WHAT TO PRODUCE. Once the line containing "- destruct query" is found in the entries below, reproduce it and every line after it, stopping at and including the line containing "Definition is_space (c"; reproduce nothing else, and keep each line exact.

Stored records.
Start of Block

(** The rejection that reaches the threshold rejects the race, unless
    [howMany] inputs fulfilled before it. *)
Lemma race_rejects_at (pre : list Promise.event) (e : Promise.event)
  (post : list Promise.event) :
  Promise.ev_fulfilled e = false ->
  length (rejecting pre) = threshold - 1 ->
  (Z.of_nat (length (fulfilling pre)) < howMany)%Z ->
  Promise.result (Promise.race_after n howMany (pre ++ e :: post)) =
  Rejected (S (Promise.ev_time e))
           (VArr (List.map Promise.ev_payload (rejecting pre ++ [e]))).
Proof.
  intros He Hr Hf.
  assert (Hthr : 0 < threshold) by (unfold threshold; lia).
  assert (Hpend : Promise.result (Promise.race_after n howMany pre) = Pending)
    by (apply race_pending_below; lia).
  destruct (race_pending_records pre Hpend) as [Hw Hl].
  unfold Promise.race_after. rewrite fold_left_app. simpl.
  fold (Promise.race_after n howMany pre).
  assert (Hstep : Promise.result (Promise.race_step n howMany (Promise.race_after n howMany pre) e)
                  = Rejected (S (Promise.ev_time e))
                             (VArr (List.map Promise.ev_payload (rejecting pre ++ [e])))).
  { unfold Promise.race_step. rewrite Hpend, He, Hl, reject_after_threshold. simpl.
    rewrite length_app, length_map, map_app. simpl.
    destruct (Z.eqb_spec (Z.of_nat (length (rejecting pre) + 1)) (Z.of_nat threshold));
      [reflexivity|lia]. }
  rewrite race_settled_stays; [exact Hstep|]. rewrite Hstep. discriminate.
Qed.

End Race.

(** C3.  For an input sequence of length [N] and [0 < howMany <= N], the
    race of [some(inputs, howMany)], after any number [k] of settlement
    events of the inputs, is rejected exactly if at least [(N - howMany) + 1]
    of these events are rejections; it is then rejected since the event that
    was the [(N - howMany) + 1]-th rejection, with the reasons of the first
    [(N - howMany) + 1] rejections in settlement order.  The future returned
    by [some] follows the race after all events, whether the sequence is
    passed as it is or as a future for it. *)
Theorem some_rejects_at_threshold (arr : list value) (howMany : Z) (lg : log) :
  (0 < howMany <= Z.of_nat (length arr))%Z ->
  let N := length arr in
  let K := Z.to_nat (Z.of_nat N - howMany + 1) in
  let evs := input_events arr in
  (forall k,
      let seen := firstn k evs in
      let st := Promise.race_after N howMany seen in
      (length (rejecting seen) < K ->
       forall t r, Promise.result st <> Rejected t r) /\
      (K <= length (rejecting seen) ->
       exists e,
         nth_error (rejecting evs) (K - 1) = Some e /\
         Promise.result st =
         Rejected (S (Promise.ev_time e))
                  (VArr (List.map Promise.ev_payload (firstn K (rejecting evs)))))) /\
  WhenJs.some (VArr arr) howMany lg =
  (Normal (Promise.delay 1 (Promise.result (Promise.race_after N howMany evs))), lg) /\
  (forall t,
      WhenJs.some (VFuture (Fulfilled t (VArr arr))) howMany lg =
      (Normal (Promise.delay (S t) (Promise.result (Promise.race_after N howMany evs))),
       lg)).
Proof.
  intros [Hpos Hle]. cbv zeta. split; [|split; reflexivity].
  intros k. split.
  - intros Hlt t r E.
    pose proof (race_rejected_reached _ _ Hpos Hle _ _ _ E). lia.
  - intros Hreach.
    destruct (split_at_rejection (Z.to_nat (Z.of_nat (length arr) - howMany + 1))
                (firstn k (input_events arr)))
      as (pre & e & post & Hsplit & He & Hpre); [lia|assumption|].
    assert (Hevs : input_events arr = pre ++ e :: (post ++ skipn k (input_events arr))).
    { rewrite <- (firstn_skipn k (input_events arr)) at 1.
      rewrite Hsplit, <- app_assoc. reflexivity. }
    assert (Hrej : rejecting (input_events arr) =
                   rejecting pre ++ e :: rejecting (post ++ skipn k (input_events arr))).
    { rewrite Hevs at 1. rewrite rejecting_app. unfold rejecting at 2. simpl.
      now rewrite He. }
    exists e. split.
    + rewrite Hrej, nth_error_app2 by lia. rewrite Hpre, Nat.sub_diag. reflexivity.
    + rewrite Hsplit, Hrej.
      rewrite firstn_app, firstn_all2 by lia.
      replace (Z.to_nat (Z.of_nat (length arr) - howMany + 1) - length (rejecting pre))
        with 1 by lia.
      simpl. apply race_rejects_at; try assumption.
      pose proof (length_input_events arr) as Hlen.
      pose proof (length_firstn k (input_events arr)) as Hk.
      rewrite Hsplit, length_app in Hk. simpl in Hk.
      pose proof (length_fulfilling_rejecting pre). lia.
Qed.
Lemma score_nc_None target query :
  greedy_search target query = None ->
  score_nc target query = NO_SCORE.
Proof.
  intros Hl. rewrite score_nc_unfold.
  destruct (falsy target || falsy query); [reflexivity|].
  destruct (String.length target <? String.length query)%nat; [reflexivity|].
  apply score_compute_None, Hl.
Qed.

Lemma score_nc_empty_query target : score_nc target EmptyString = NO_SCORE.
Proof. rewrite score_nc_unfold, orb_true_r. reflexivity. Qed.

(** ** Claims about [score] without a cache *)

(** C1.  [score(target, query)] is the sentinel [(0, [])] exactly when the
    target is empty, the query is empty, or the query is not a
    case-insensitive subsequence of the target; that last condition is what
    the greedy left-to-right search decides, and it covers a target shorter
    than the query.  Any other result has a positive score, so a failed
    match never comes with positions. *)
Theorem score_sentinel_iff (target query : string) :
  (score_nc target query = NO_SCORE
   <-> target = EmptyString \/ query = EmptyString
       \/ ~ ci_subsequence query target)
  /\ (greedy_search target query = None <-> ~ ci_subsequence query target)
  /\ ((String.length target < String.length query)%nat ->
      ~ ci_subsequence query target)
  /\ (score_nc target query = NO_SCORE \/ 0 < fst (score_nc target query)).
Proof.
  assert (Hgreedy : greedy_search target query = None
                    <-> ~ ci_subsequence query target).
  { rewrite <- greedy_search_subsequence, <- eq_None_not_Some. reflexivity. }
  split; [|split; [exact Hgreedy|split]].
  - split.
    + intros Hs.
      destruct target as [|a t]; [left; reflexivity|].
      destruct query as [|c q]; [right; left; reflexivity|].
      right; right. intros Hsub.
      apply greedy_search_subsequence in Hsub as [l Hl].
      destruct (score_nc_Some (String a t) (String c q) l
                  ltac:(discriminate) Hl) as [Heq Hb].
      rewrite Heq in Hs. apply (f_equal fst) in Hs. cbn [fst NO_SCORE] in Hs.
      simpl in Hb. lia.
    + intros [-> | [-> | Hn]].
      * rewrite score_nc_unfold. reflexivity.
      * apply score_nc_empty_query.
      * apply score_nc_None, Hgreedy, Hn.
  - intros Hlt Hsub. apply subsequence_length in Hsub.
    rewrite !length_toLowerCase in Hsub. lia.
  - destruct query as [|c q]; [left; apply score_nc_empty_query|].
    destruct (greedy_search target (String c q)) as [l|] eqn:Hl.
    + right.
      destruct (score_nc_Some target (String c q) l
                  ltac:(discriminate) Hl) as [-> Hb].
      simpl in Hb |- *. lia.
    + left. apply score_nc_None, Hl.
Qed.
(** * logsplit: a shallow embedding of [logsplit.py] and its specification

  The development follows the layout of the program:

  - [Text]      Python [str] values, character classes and case mapping;
  - [Re]        the backtracking regular expressions of the [re] module,
                restricted to the constructs the program's patterns use;
  - [Datetime]  naive [datetime] values, [strptime] and [strftime] for the
                directives the program's format strings use;
  - [Fs]        the file store the program reads and writes;
  - [LogSplitter], [parse_datetime], [main]: the program itself, with
                [glob.glob] as a parameter of [find_log_files] and [main];
  - [Spec]      the notions of the specification, stated in its words, that
                the theorems compare the program with.

  A Python [str] is modelled by [string]; a character of the model is a
  code point in U+0000..U+00FF, so every statement below is about text
  whose code points lie in that range.  Python integers are [Z]. *)

From Stdlib Require Import ZArith Lia Ascii String List Bool.
From stdpp Require Import gmap strings list fin_maps.

Local Open Scope string_scope.

(* ===================================================================== *)
(** ** Text *)
(* ===================================================================== *)

Module Text.

Definition code (c : ascii) : N := N_of_ascii c.

Definition in_range (lo hi : N) (c : ascii) : bool :=
  ((lo <=? code c) && (code c <=? hi))%N.

(** [\d] : the decimal digits (Unicode category Nd below U+0100). *)
Definition is_digit (c : ascii) : bool := in_range 48 57 c.

(** [\s] : Unicode white space below U+0100. *)
Definition is_space (c : ascii) : bool :=
  in_range 9 13 c || in_range 28 32 c
  || (code c =? 133)%N || (code c =? 160)%N.

Definition is_ascii_upper (c : ascii) : bool := in_range 65 90 c.
Definition is_ascii_lower (c : ascii) : bool := in_range 97 122 c.

(** Latin-1 capital letters other than the multiplication sign. *)
Definition is_latin_upper (c : ascii) : bool :=
  in_range 192 214 c || in_range 216 222 c.
Definition is_latin_lower (c : ascii) : bool :=
  in_range 224 246 c || in_range 248 254 c.

(** [\w] : alphanumeric code points ([str.isalnum]) and the underscore. *)
Definition is_word (c : ascii) : bool :=
  is_digit c || is_ascii_upper c || is_ascii_lower c || (code c =? 95)%N
  || (code c =? 170)%N || (code c =? 178)%N || (code c =? 179)%N
  || (code c =? 181)%N || (code c =? 185)%N || (code c =? 186)%N
  || in_range 188 190 c
  || in_range 192 214 c || in_range 216 246 c || in_range 248 255 c.

Definition shift_up (c : ascii) : ascii := ascii_of_N (code c - 32).
Definition shift_down (c : ascii) : ascii := ascii_of_N (code c + 32).

(** Simple lower-case mapping of one character. *)
Definition tolower (c : ascii) : ascii :=
  if is_ascii_upper c || is_latin_upper c then shift_down c else c.

(** [str.lower()] *)
Fixpoint lower (s : string) : string :=
  match s with
  | EmptyString => EmptyString
  | String c s' => String (tolower c) (lower s')
  end.

(** Upper-case form of one character.  U+00DF becomes "SS".  The upper-case
    forms of U+00B5 and U+00FF lie beyond U+00FF; these two characters are
    left as they are, which no comparison against ASCII text can tell
    apart. *)
Definition toupper (c : ascii) : string :=
  if is_ascii_lower c || is_latin_lower c then String (shift_up c) ""
  else if (code c =? 223)%N then "SS"
  else String c "".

End of Block

SOLUTION FOR THIS EXERCISE.
  - destruct query as [|c q]; [left; apply score_nc_empty_query|].
    destruct (greedy_search target (String c q)) as [l|] eqn:Hl.
    + right.
      destruct (score_nc_Some target (String c q) l
                  ltac:(discriminate) Hl) as [-> Hb].
      simpl in Hb |- *. lia.
    + left. apply score_nc_None, Hl.
Qed.
(** * logsplit: a shallow embedding of [logsplit.py] and its specification

  The development follows the layout of the program:

  - [Text]      Python [str] values, character classes and case mapping;
  - [Re]        the backtracking regular expressions of the [re] module,
                restricted to the constructs the program's patterns use;
  - [Datetime]  naive [datetime] values, [strptime] and [strftime] for the
                directives the program's format strings use;
  - [Fs]        the file store the program reads and writes;
  - [LogSplitter], [parse_datetime], [main]: the program itself, with
                [glob.glob] as a parameter of [find_log_files] and [main];
  - [Spec]      the notions of the specification, stated in its words, that
                the theorems compare the program with.

  A Python [str] is modelled by [string]; a character of the model is a
  code point in U+0000..U+00FF, so every statement below is about text
  whose code points lie in that range.  Python integers are [Z]. *)

From Stdlib Require Import ZArith Lia Ascii String List Bool.
From stdpp Require Import gmap strings list fin_maps.

Local Open Scope string_scope.

(* ===================================================================== *)
(** ** Text *)
(* ===================================================================== *)

Module Text.

Definition code (c : ascii) : N := N_of_ascii c.

Definition in_range (lo hi : N) (c : ascii) : bool :=
  ((lo <=? code c) && (code c <=? hi))%N.

(** [\d] : the decimal digits (Unicode category Nd below U+0100). *)
Definition is_digit (c : ascii) : bool := in_range 48 57 c.

(** [\s] : Unicode white space below U+0100. *)
Definition is_space (c : ascii) : bool :=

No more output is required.